Viele Eltern wurden richtig kreativ
Die Stadt aber teilt mit: „Im Vergleichszeitraum liegt die Anzahl der Meldungen bei Verdacht auf Kindeswohlgefährdung auf dem Niveau vom Vorjahr.“ Auch Jaque-Rodney meint: „Nach kurzer Zeit hat es sich entspannt und die Eltern haben Kreativität entwickelt.“ So seien Treffen im Park oder Hausaufgabenhilfen zustande gekommen. „Wir waren erstaunt“, sagt sie.

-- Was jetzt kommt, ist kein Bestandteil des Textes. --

(** Two binary operations agree on all pairs of samples. *)
Definition agree (f g : float -> float -> float) : bool :=
  forallb (fun x => forallb (fun y => float_eqb (f x y) (g x y))
                      float_samples) float_samples.

(** ** Grid points *)

(** [k] grid units as Python computes them: [k * 2.54] in binary64. *)
Definition grid_multiple (k : Z) : result float :=
  kf <-r int_to_float k; Ok (ieee_mul kf GRID_SPACING).

(** [x] is the binary64 product of an integer and the grid unit. *)
Definition on_grid (x : float) : Prop :=
  exists k : Z, grid_multiple k = Ok x.


(** The rational that the float 2.54 stands for. *)
Definition grid_q : Q := 2859785763380265 # 1125899906842624.

(** A finite binary64 value. *)
Definition finite64 (x : float) : Prop :=
  is_finite x = true /\ (Qabs (F2Q x) < 2 ^ 1024)%Q.

(** A finite coordinate of magnitude at most 2^40 mm. *)
Definition in_range (x : float) : Prop :=
  is_finite x = true /\ (Qabs (F2Q x) <= 2 ^ 40)%Q.

(** The positions [create_schematic] looks up. *)
Definition positions_of (auto_layout : bool) (components : components_t)
  : positions_t :=
  if auto_layout then _auto_layout_components components else ∅.

(** [pos] is the snap, coordinate by coordinate, of the position selected
    for the component [ref] with [spec]. *)
Definition snapped_to (positions : positions_t) (ref : string)
    (spec : component_spec) (pos : float * float) : Prop :=
  _snap_to_grid (fst (select_position positions ref spec)) GRID_SPACING
  = Ok (fst pos) /\
  _snap_to_grid (snd (select_position positions ref spec)) GRID_SPACING
  = Ok (snd pos).


(** Both coordinates of the position selected for [item] snap without an
    exception. *)
Definition snappable (positions : positions_t)
    (item : string * component_spec) : Prop :=
  let pos := select_position positions (fst item) (snd item) in
  is_ok (_snap_to_grid (fst pos) GRID_SPACING) = true /\
  is_ok (_snap_to_grid (snd pos) GRID_SPACING) = true.

(** Every explicit position of the dict is a pair of finite floats. *)
Definition finite_positions (components : components_t) : Prop :=
  forall ref spec p, (ref, spec) ∈ components -> position spec = Some p ->
    finite64 (fst p) /\ finite64 (snd p).

(** The dict has fewer than 2^32 entries. *)
Definition modest_size {A} (l : list A) : Prop :=
  (Z.of_nat (length l) < 2 ^ 32)%Z.

Definition not_saved (ev : event) : Prop :=
  match ev with
  | EvSave _ => False
  | _ => True
  end.

(** The calls no per-item handler stands behind: creating the output
    directory, creating the schematic object and saving it. *)
Definition essential (ev : event) : Prop :=
  match ev with
  | EvMakedirs _ | EvCreateSchematic _ | EvSave _ => True
  | _ => False
  end.

(** An environment in which the library is installed and the essential
    calls work; everything else may fail at will. *)
Definition dependable (W : world) : Prop :=
  ksa_installed W = true /\
  forall tr ev, essential ev -> reply_unit W tr ev = Ok tt.

(** Every power group is empty or starts with a reference that parses. *)
Definition first_pins_parse (pin_maps : pin_maps_t)
    (groups : list (list string * string)) : Prop :=
  forall group, group ∈ groups ->
    match fst group with
    | [] => True
    | first :: _ => is_ok (_parse_pin_ref first pin_maps) = true
    end.

(** ** Attempts made for a power group *)

(** The adjacent pairs of a list, in order: [[a; b; c]] gives
    [(a, b); (b, c)]. *)
Fixpoint adjacent {A} (l : list A) : list (A * A) :=
  match l with
  | x :: ((y :: _) as rest) => (x, y) :: adjacent rest
  | _ => []
  end.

Das passt zur Einschätzung der Stadt: „Das Jugendamt und alle Bochumer Träger haben mit viel Engagement und Kreativität dafür gesorgt, dass die Belastungen für Kinder, Jugendliche und Eltern so gering wie nur möglich gehalten werden konnten und das Wohl aller betreuten Kinder immer gewährleistet war.“ Einzelne Familien aus bestehenden Betreuungssettings hätten während des Lockdowns sogar deutlich weniger angespannt gewirkt.
Lerneffekt beim Jugendamt
„Offenbar lag das daran, dass Anforderungen durch Schule, regelmäßigen Kitabesuch oder Therapien zunächst plötzlich entfielen und deshalb weniger Stressanforderungen im Familiensetting zu spüren waren“, heißt es. Familien, in denen sich Überlastungen anbahnten, hätte Notbetreuung geholfen. „In allen betreuten Familien gab es einen regelmäßigen Kontakt anfangs per Telefon oder Videochat und ab April/ Mai wieder durch reguläre Hausbesuche“, so die Stadt. Vereinzelt sei von Familien versucht worden, mit der Ansteckungsgefahr Kontrollen zu verhindern.
Gemeinsame Lösungen erarbeiten
„Gemeinsam mit den Eltern konnten aber Lösungen erarbeitet werden und das Kindeswohl sichergestellt werden“, betont die Stadt. Dabei war das Jugendamt selbst gefordert: Neue Verfahren mit Hygienekonzepten mussten entwickelt, technische Ausstattung erst geschaffen werden. Ein Lerneffekt: „Eine erhöhte Ausstattung der Teams, die mit Familien arbeiten, soll zukünftig mit Webcams erfolgen und die Entwicklung von neuen Online-Beratungsangeboten in der Kita-Sozialarbeit wird bald in eine Erprobungsphase gehen“, so die Stadt.